**PROMPT**
From the entries below, reproduce exactly the line containing "([node_rep]), the meaning", the line containing "(pfloor p ≤", and every line in between, with nothing added.

DATA UNDER STUDY section start

(* ===== verification/Simulation.v ===== *)
(** * Critical sections are sequences of protocol moves

    The representation relation between a live node and its abstract state
    ([node_rep]), the meaning of messages in the protocol's histories
    ([msg_rep]), and the effect of the store calls: each of them takes a disk
    that represents one protocol state to a disk that represents the next, and
    every disk a crash can leave in between represents a state that is
    reachable by protocol moves as well. *)

From S2P Require Import Prelude Types Effects Log Node Election Handlers Replication Hoare Contracts Terms Protocol ProtocolSafety Replay LogContract Abstraction.

Lemma hoare_exists {D SM A B} (P : B → Ctx D SM → Prop) (m : M D SM A) Q X :
  (∀ b, hoare (P b) m Q X) → hoare (λ c, ∃ b, P b c) m Q X.
Proof. intros H e c [b Hb]. by apply (H b). Qed.

Lemma hoare_weaken {D SM A} (P : Ctx D SM → Prop) (m : M D SM A)
    (Q Q' : A → Ctx D SM → Prop) X :
  hoare P m Q X → (∀ a c, Q a c → Q' a c) → hoare P m Q' X.
Proof. intros H HQ. by eapply hoare_conseq. Qed.

(** Prove a triple from one starting context at a time. *)
Lemma hoare_pointwise {D SM A} (P : Ctx D SM → Prop) (m : M D SM A) Q X :
  (∀ c0, P c0 → hoare (λ c, c = c0) m Q X) → hoare P m Q X.
Proof. intros H e c Hc. by apply (H c Hc). Qed.

Lemma hoare_from {D SM A} (P : Ctx D SM → Prop) (m : M D SM A) Q X c0 :
  hoare P m Q X → P c0 → hoare (λ c, c = c0) m Q X.
Proof. intros H Hc e c ->. by apply H. Qed.

Lemma hoare_get_at {D SM A} (k : RaftNode SM → M D SM A) Q X c0 :
  hoare (λ c, c = c0) (k (rn c0)) Q X → hoare (λ c, c = c0) (get ≫= k) Q X.
Proof. intros H e c ->. by apply (H e c0). Qed.

Section simulation.
Context {D SM : Type} `{!Storage D} `{!StateMachine SM} `{!StateMachineSpec SM} `{!StateStoreSpec D} `{!LogStoreSpec D}.
Context (members : list string).
Implicit Types (s : PState) (p : PNode) (n : RaftNode SM) (c : Ctx D SM) (i : string).

(** A majority of the members. *)
Definition isQ (Q : list string) : Prop :=
  NoDup Q ∧ Q ⊆ members ∧ (length members < 2 * length Q)%nat.

Local Abbreviation PI := (PInv isQ).

(** ** What the protocol state says about a node *)

(** Index [k] is committed, and [p] holds the committed entries up to it. *)
Definition committed s p (k : N) : Prop :=
  (pfloor p ≤ N.to_nat k)%nat ∧ (N.to_nat k ≤ length (plog p))%nat ∧
  settled s (N.to_nat k) (plog p).

(** The state machine after the first [k] committed entries, and the snapshot
    taken of it. *)
Definition state_at s (k : N) : SM := applyAll genesis (take (N.to_nat k) (cl s)).
Definition snapdata s (k : N) (data : option bytes) : Prop := SMSnapshot (state_at s k) = inr data.

(** Where the applier is: the committed entries up to lastApplied are applied,
    and during a batch those before its rest. *)
Definition applier_rep s n : Prop :=
  match applier n with
  | ApOff | ApWaiting => stateMachine n = Some (state_at s (lastApplied n))
  | ApApplying todo k =>
    lastApplied n + k ≤ commitIndex n ∧ lenN todo ≤ k ∧
    stateMachine n = Some (state_at s (lastApplied n + k - lenN todo)) ∧
    todo = drop (N.to_nat (lastApplied n + k - lenN todo)) (take (N.to_nat (lastApplied n + k)) (cl s))
  | ApRestoring snap =>
    stateMachine n = Some (state_at s (lastApplied n)) ∧
    LastIncludedIndex snap ≤ commitIndex n ∧ lastApplied n ≤ LastIncludedIndex snap ∧
    snapdata s (LastIncludedIndex snap) (SnapData snap)
  | ApSnapshotting i t =>
    i = lastApplied n ∧ t = tm (cl s) (N.to_nat i) ∧ stateMachine n = Some (state_at s i)
  end.

(** The applier never runs ahead of commitIndex; a recovered or a received
    snapshot waits to be restored. *)
Definition applying s n : Prop :=
  lastApplied n ≤ commitIndex n ∧ (started n = false → applier n = ApOff) ∧
  match initialSnapshotData n with
  | Some data => started n = false ∧ snapdata s (lastApplied n) (Some data)
  | None => applier_rep s n
  end ∧
  ∀ snap, pendingSnapshot n = Some snap →
    LastIncludedIndex snap ≤ commitIndex n ∧ snapdata s (LastIncludedIndex snap) (SnapData snap).

(** What was compacted away is applied, or about to be restored. *)
Definition covered p n : Prop :=
  N.of_nat (pfloor p) ≤ lastApplied n ∨
  (∃ sn, (pendingSnapshot n = Some sn ∨ applier n = ApRestoring sn) ∧
         N.of_nat (pfloor p) ≤ LastIncludedIndex sn).

Record node_core s i n : Prop := {
  nc_id : node_id n = i;
  nc_peers : peers n = filter (λ q, q ≠ i) members;
  nc_logstore : HasLogStore (cfg n) = true;
  nc_snapstore : HasSnapshotStore (cfg n) = true;
  nc_term : currentTerm n = pterm (pn s i);
  nc_vote : votedFor n = pvote (pn s i);
  nc_log : log n = memlog (pn s i);
  nc_commit : committed s (pn s i) (commitIndex n);
  nc_applying : applying s n;
  nc_covered : covered (pn s i) n
}.

(** A leader's log is the log of its term; a peer's matchIndex is committed or
    was acknowledged. *)
Definition role_rep s i n : Prop :=
  let t := pterm (pn s i) in
  match state n with
  | Follower => True
  | Candidate => (ll s t = None ∨ lead s t ≠ i) ∧ gr s i t i
  | Leader =>
    ll s t = Some (plog (pn s i)) ∧ lead s t = i ∧
    ∀ q m, matchIndex n !! q = Some m →
      settled s (N.to_nat m) (plog (pn s i)) ∨ ak s q t (N.to_nat m)
  end.

Definition node_rep s i n : Prop := node_core s i n ∧ role_rep s i n.

(** The snapshot on disk. *)
Definition snaprep (o : option Snapshot) p : Prop :=
  match o with
  | None => pfloor p = 0%nat
  | Some sn => LastIncludedIndex sn = N.of_nat (pfloor p) ∧
               LastIncludedTerm sn = tm (plog p) (pfloor p) ∧
               SMSnapshot (applyAll genesis (take (pfloor p) (plog p))) = inr (SnapData sn)
  end.

Definition diskrep (d : D) p : Prop :=
  hard d = mkHardState (pterm p) (pvote p) ∧ snaprep (snapOf d) p ∧
  walrep (records d) (N.of_nat (pfloor p)) (drop (pfloor p) (plog p)).

(** What a message of [i] says about the histories. *)
Definition msg_rep s i (x : Effect) : Prop :=
  match x with
  | GoRequestVote _ args =>
    st s i (RVA_Term args) = Some (RVA_LastLogTerm args, N.to_nat (RVA_LastLogIndex args)) ∧
    gr s i (RVA_Term args) i
  | GoAppendEntries _ t args =>
    AEA_Term args = t ∧ ∃ L, ll s t = Some L ∧
      let q := N.to_nat (AEA_PrevLogIndex args) in
      (q + length (AEA_Entries args) ≤ length L)%nat ∧ AEA_PrevLogTerm args = tm L q ∧
      (∀ k, (k < length (AEA_Entries args))%nat → AEA_Entries args !! k = L !! (q + k)%nat) ∧
      settled s (N.to_nat (AEA_LeaderCommit args)) L
  | GoInstallSnapshot q t args =>
    ISA_Term args = t ∧ q ≠ i ∧ lead s t = i ∧
    (∃ L, ll s t = Some L ∧
       (settled s (N.to_nat (ISA_LastIncludedIndex args)) L ∨ t < pterm (pn s i))) ∧
    (N.to_nat (ISA_LastIncludedIndex args) ≤ length (cl s))%nat ∧
    ISA_LastIncludedTerm args = tm (cl s) (N.to_nat (ISA_LastIncludedIndex args)) ∧
    snapdata s (ISA_LastIncludedIndex args) (ISA_Data args)
  | GoReplication t => is_Some (ll s t) ∧ lead s t = i ∧ gr s i t i
  | GoSendSnapshot q t => q ≠ i ∧ is_Some (ll s t) ∧ lead s t = i
  | GoElectionTicker | GoApplier | Signal => True
  end.

(** Leader logs fit the width of an index and the limits of the store. *)
Definition ranged s : Prop :=
  ∀ T L, ll s T = Some L → N.of_nat (length L) + 1 < u64_size ∧ Forall entry_fits L.

(** ** Moves of one node *)

Definition move i s s' : Prop :=
  pstep isQ s s' ∧ (∀ j, j ≠ i → pn s' j = pn s j) ∧ (∀ v, ll s v = None → ll s' v = None) ∧
  ranged s'.
Definition moves i : relation PState := rtc (move i).

Lemma isQ_meet Q Q' : isQ Q → isQ Q' → ∃ w, w ∈ Q ∧ w ∈ Q'.
Proof.
  intros (Hn & Hs & Hl) (Hn' & Hs' & Hl').
  destruct (decide (Exists (λ x, x ∈ Q') Q)) as [Hex|Hno]; [by apply Exists_exists in Hex|].
  exfalso. assert (NoDup (Q ++ Q')) as Hnd.
  { apply NoDup_app. split; [done|]. split; [|done]. intros x Hx Hx'. apply Hno.
    apply Exists_exists. eauto. }
  apply (NoDup_submseteq _ members) in Hnd; [|intros x [?|?]%elem_of_app; auto].
  apply submseteq_length in Hnd. rewrite length_app in Hnd. lia.
Qed.

Lemma move_facts i s s' : PI s → move i s s' → PI s' ∧ grows s s'.
Proof.
  intros HI (Hst & _). split; [by eapply (pstep_inv isQ isQ_meet)|by eapply (pstep_grows isQ isQ_meet)].
Qed.

Lemma moves_facts i s s' :
  PI s → ranged s → moves i s s' →
  PI s' ∧ ranged s' ∧ grows s s' ∧ (∀ j, j ≠ i → pn s' j = pn s j) ∧
  (∀ v, ll s v = None → ll s' v = None).
Proof.
  intros HI HR Hm. induction Hm as [s|s s1 s2 Hs _ IH]; [done|].
  destruct (move_facts i s s1 HI Hs) as [HI1 Hg1]. destruct Hs as (_ & Hf & Hn & HR1).
  destruct (IH HI1 HR1) as (? & ? & Hg2 & Hf2 & Hn2).
  split; [done|]. split; [done|]. split; [by etrans|]. split; [|auto].
  intros j Hj. rewrite Hf2 by done. auto.
Qed.

Lemma moves_one i s s' : move i s s' → moves i s s'.
Proof. apply rtc_once. Qed.

(** A move of node [i] that only changes its own state. *)
Lemma move_local i s p' :
  pstep isQ s (setNode s i p') → ranged s → move i s (setNode s i p').
Proof.
  intros Hst HR. split; [done|]. split; [|done]. intros j Hj. by apply setNode_ne.
Qed.
(** A section starts in a state the abstract one represents. *)
Lemma rel_sim c s i n :
  Rel c s → election_inv members c → p_node (procs c i) = Some n →
  sim members s i s (mkCtx n (p_disk (procs c i)) [] []).
Proof.
  intros HR HE Hup. destruct (inv_up _ c HE i n Hup) as (_ & _ & _ & Hrdy & _).
  split; [|split; [|constructor]].
  - split; [reflexivity|]. split; [split; [done|by eapply (R_live _ _ _ HR)]|].
    split; [apply (R_disk _ _ _ HR)|constructor].
  - split; [by apply (R_core _ _ _ HR)|by apply (R_role _ _ _ HR)].
Qed.

(** A section that answers the same way in every state it may end in. *)
Lemma ended_by s i act x0 A (P : Ctx D SM → Prop) (m : M D SM A) (k : A → Answer) :
  P x0 → hoare P m (λ _, simI members s i) (simX members s i) → (∀ s' a, answered s' i act (k a)) →
  hoare (λ x, x = x0) (a ← m; mret (k a)) (ended s i act) (simX members s i).
Proof.
  intros HP Hm Hans. eapply hoare_bind; [eapply hoare_from; [exact Hm|exact HP]|]. intros a.
  apply hoare_ret. intros x (s' & Hs'). exists s'. split; [apply Hans|by left].
Qed.

Lemma run_sim c s i n act :
  Rel c s → election_inv members c → in_range c → p_node (procs c i) = Some n →
  enabled c i n act → allow n act = true →
  hoare (λ x, x = mkCtx n (p_disk (procs c i)) [] []) (runAction act) (ended s i act)
    (simX members s i).
Proof.
  intros HR HE Hrange Hup Hen Hal. apply Hfits in Hal.
  destruct (inv_up _ c HE i n Hup) as (Hi & Hid & _ & Hrdy & _).
  pose proof (enabled_input_ok members Hnames c i n act HE Hrange Hup Hen) as Hok.
  pose proof (R_inv _ _ _ HR) as HI. pose proof (R_range _ _ _ HR) as Hrg.
  pose proof (member_named members cfgOf i Hi) as Hne.
  pose proof (members_nodup (members := members) (cfgOf := cfgOf)) as Hnd.
  destruct Hrange as (Hrn & _). destruct (Hrn i n Hup) as [Hrt Hrl].
  pose proof (rel_sim c s i n HR HE Hup) as Hsim.
  set (x0 := mkCtx n (p_disk (procs c i)) [] []) in *.
  destruct act as [| | |src args|p term r|term| |src args|p term args r|p term|src args|p term args r| |cmd];
    simpl in Hok, Hen, Hal |- *.
  - eapply hoare_bind; [eapply hoare_from; [by apply sim_Start|exact Hsim]|]. intros [err|?].
    + apply hoare_panic. intros x Hx. by apply simI_X.
    + apply hoare_ret. intros x (s' & Hs'). exists s'. split; [apply Hans || done|by left].
  - eapply ended_by; [exact Hsim|by apply sim_Stop|done].
  - eapply hoare_bind.
    + eapply hoare_from; [by apply (sim_electionTick members s i HI Hrg s); [|apply Hnames]|]. split; [exact Hsim|done].
    + intros ?. apply hoare_ret. intros x [(s' & Hs')|(s' & Hs')]; exists s'; (split; [done|by (left + right)]).
  - destruct (inv_requests _ c HE _ _ _ Hen) as (Hsrc & _ & Hcand).
    eapply hoare_bind.
    + eapply hoare_from; [apply (sim_HandleRequestVote members s i HI Hrg s src args)|exact Hsim]; try done.
      * by eapply rel_msg.
      * by eapply (member_named members cfgOf).
      * by apply Hnames.
      * apply Hok.
    + intros r. apply hoare_ret. intros x (s' & Hs' & Hg). exists s'. split; [exact Hg|by left].
  - eapply hoare_bind; [eapply hoare_from; [by apply (sim_voteReply members s i HI Hrg s)|exact Hsim]|].
    intros ?. apply hoare_ret. intros x [(s' & Hs')|(s' & Hs')]; exists s'; (split; [done|by (left + right)]).
  - eapply ended_by; [exact Hsim|by apply sim_replicationRound|done].
  - apply (ended_by _ _ _ _ _ (simI members s i)); [exists s; exact Hsim|by apply simI_inert|done].
  - destruct Hen as [t Ht]. pose proof (rel_msg _ _ _ _ HR Ht) as Hmsg.
    eapply hoare_bind; [eapply hoare_from; [by apply (sim_HandleAppendEntries members s i HI Hrg s src t)|exact Hsim]|].
    intros r. apply hoare_ret. intros x (s' & Hs' & Hg). exists s'. split; [|by left].
    destruct Hmsg as [<- _]. exact Hg.
  - destruct Hen as [Hs Hr]. pose proof (rel_msg _ _ _ _ HR Hs) as Hmsg.
    eapply ended_by; [exact Hsim|apply (sim_appendReply members s i HI Hrg Hi Hnd s p term args r); try done|done].
    intros Hsucc. destruct Hmsg as [<- _]. by apply (R_acks _ _ _ HR _ _ _ _ Hr).
  - pose proof (rel_msg _ _ _ _ HR Hen) as Hmsg.
    eapply ended_by; [exact Hsim|by apply (sim_sendSnapshot members s i HI Hrg s)|done].
  - destruct Hen as [t Ht]. pose proof (rel_msg _ _ _ _ HR Ht) as Hmsg.
    eapply ended_by; [exact Hsim|by apply (sim_HandleInstallSnapshot members s i HI Hrg s src t)|done].
  - destruct Hen as [Hs Hr]. pose proof (rel_msg _ _ _ _ HR Hs) as Hmsg.
    eapply ended_by; [exact Hsim|by apply (sim_snapshotReply members s i HI Hrg s)|done].
  - eapply ended_by; [exact Hsim|by apply (sim_applierStep members s i HI Hrg s)|done].
  - eapply ended_by; [|by apply (sim_Propose members s i HI Hrg Hi Hnd s)|done]. split; [done|]. simpl. split; [lia|done].
Qed.
Lemma runs_finishSnapshot idx t :
  applier n = ApSnapshotting idx t → initialSnapshotData n = None →
  runs (finishSnapshot idx t) (λ _ m, next_kept n m).
Proof.
  intros Hap Hini. destruct core_sane as [Hs Hlen]. destruct (nc_commit _ _ _ _ Hc) as (_ & Hci & _).
  destruct (nc_applying _ _ _ _ Hc) as (Hla & _ & Hrep & _). rewrite Hini in Hrep. unfold applier_rep in Hrep.
  rewrite Hap in Hrep. destruct Hrep as (-> & _ & Hsm). apply runs_get. rewrite Hsm.
  destruct (SMSnapshot _) as [err|data]; [apply runs_panic; right; by left|].
  apply runs_set. eapply runs_index; [apply Hs|].
  destruct (N.leb_spec (lastApplied n) b); [apply runs_ret; by apply next_kept_eq|].
  eapply runs_bind with (R := λ _ m, m = n <| applier := ApWaiting |>).
  { apply runs_must; [|done]. apply HWa, (bool_decide_unpack _). by vm_compute. }
  intros ? m ->. eapply runs_weaken; [apply (runs_compactLog W HWa _ _ _ b); [exact Hs|lia|simpl; lia]|].
  intros ? m (l & ->). by apply next_kept_eq.
Qed.

Lemma runs_applierStep : runs applierStep (λ _ m, next_kept n m).
Proof.
  apply runs_get. pose proof (nc_applying _ _ _ _ Hc) as Happ.
  destruct (applier n) as [| |sn|[|e todo] k|idx t] eqn:Hap; try (destruct (applying_running s n Happ) as [_ Hini]; [by rewrite Hap|]);
    [apply runs_ret; by apply next_kept_eq|by apply runs_applierWake| |by apply runs_batchDone| |by apply runs_finishSnapshot].
  - destruct Happ as (_ & _ & Hrep & _). rewrite Hini in Hrep. unfold applier_rep in Hrep. rewrite Hap in Hrep.
    destruct Hrep as (Hsm & _ & _ & Hdata). apply runs_get. rewrite Hsm.
    destruct (Snapshot_Restore _ _ Hdata) as [_ ->]. apply runs_modify. by apply next_kept_eq.
  - destruct Happ as (_ & _ & Hrep & _). rewrite Hini in Hrep. unfold applier_rep in Hrep. rewrite Hap in Hrep.
    destruct Hrep as (_ & _ & -> & _). destruct (Apply_total (take (N.to_nat (lastApplied n + k - lenN (e :: todo))) (cl s)) e) as [sm Hsm].
    unfold state_at. rewrite Hsm. apply (runs_bind _ _ _ _ (λ _ m, m = n)); [by apply runs_ret|].
    intros ? m ->. apply runs_modify. by apply next_kept_eq.
Qed.
End node.

Definition next_inv (c : Cluster D SM) : Prop :=
  ∀ i n, p_node (procs c i) = Some n → state n = Leader →
    ∀ q k, nextIndex n !! q = Some k → next_ok n k.

Context (cfgOf : string → Config) (d0 : string → D) (allow : RaftNode SM → Action → bool).
Context `{!Membership members cfgOf} (Hnames : ∀ i, i ∈ members → name_ok i = true).
Context (Hfits : ∀ n act, allow n act = true → admits n act = true).
Context (Hd0 : ∀ i, survives (d0 i)) (Hd0h : ∀ i, hard (d0 i) = zeroHardState).
Context (Hd0r : ∀ i, records (d0 i) = []) (Hd0s : ∀ i, snapOf (d0 i) = None).
Implicit Types (c : Cluster D SM).
Local Abbreviation reach := (reachable members cfgOf (genesis (SM := SM)) d0 allow).
Local Abbreviation Rel := (Rel members).
Local Abbreviation reach_rel := (reach_rel members cfgOf d0 allow Hnames Hfits Hd0 Hd0h Hd0r Hd0s).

DATA UNDER STUDY section end

**SOLUTION TO THE EXERCISE**
    ([node_rep]), the meaning of messages in the protocol's histories
    ([msg_rep]), and the effect of the store calls: each of them takes a disk
    that represents one protocol state to a disk that represents the next, and
    every disk a crash can leave in between represents a state that is
    reachable by protocol moves as well. *)

From S2P Require Import Prelude Types Effects Log Node Election Handlers Replication Hoare Contracts Terms Protocol ProtocolSafety Replay LogContract Abstraction.

Lemma hoare_exists {D SM A B} (P : B → Ctx D SM → Prop) (m : M D SM A) Q X :
  (∀ b, hoare (P b) m Q X) → hoare (λ c, ∃ b, P b c) m Q X.
Proof. intros H e c [b Hb]. by apply (H b). Qed.

Lemma hoare_weaken {D SM A} (P : Ctx D SM → Prop) (m : M D SM A)
    (Q Q' : A → Ctx D SM → Prop) X :
  hoare P m Q X → (∀ a c, Q a c → Q' a c) → hoare P m Q' X.
Proof. intros H HQ. by eapply hoare_conseq. Qed.

(** Prove a triple from one starting context at a time. *)
Lemma hoare_pointwise {D SM A} (P : Ctx D SM → Prop) (m : M D SM A) Q X :
  (∀ c0, P c0 → hoare (λ c, c = c0) m Q X) → hoare P m Q X.
Proof. intros H e c Hc. by apply (H c Hc). Qed.

Lemma hoare_from {D SM A} (P : Ctx D SM → Prop) (m : M D SM A) Q X c0 :
  hoare P m Q X → P c0 → hoare (λ c, c = c0) m Q X.
Proof. intros H Hc e c ->. by apply H. Qed.

Lemma hoare_get_at {D SM A} (k : RaftNode SM → M D SM A) Q X c0 :
  hoare (λ c, c = c0) (k (rn c0)) Q X → hoare (λ c, c = c0) (get ≫= k) Q X.
Proof. intros H e c ->. by apply (H e c0). Qed.

Section simulation.
Context {D SM : Type} `{!Storage D} `{!StateMachine SM} `{!StateMachineSpec SM} `{!StateStoreSpec D} `{!LogStoreSpec D}.
Context (members : list string).
Implicit Types (s : PState) (p : PNode) (n : RaftNode SM) (c : Ctx D SM) (i : string).

(** A majority of the members. *)
Definition isQ (Q : list string) : Prop :=
  NoDup Q ∧ Q ⊆ members ∧ (length members < 2 * length Q)%nat.

Local Abbreviation PI := (PInv isQ).

(** ** What the protocol state says about a node *)

(** Index [k] is committed, and [p] holds the committed entries up to it. *)
Definition committed s p (k : N) : Prop :=
  (pfloor p ≤ N.to_nat k)%nat ∧ (N.to_nat k ≤ length (plog p))%nat ∧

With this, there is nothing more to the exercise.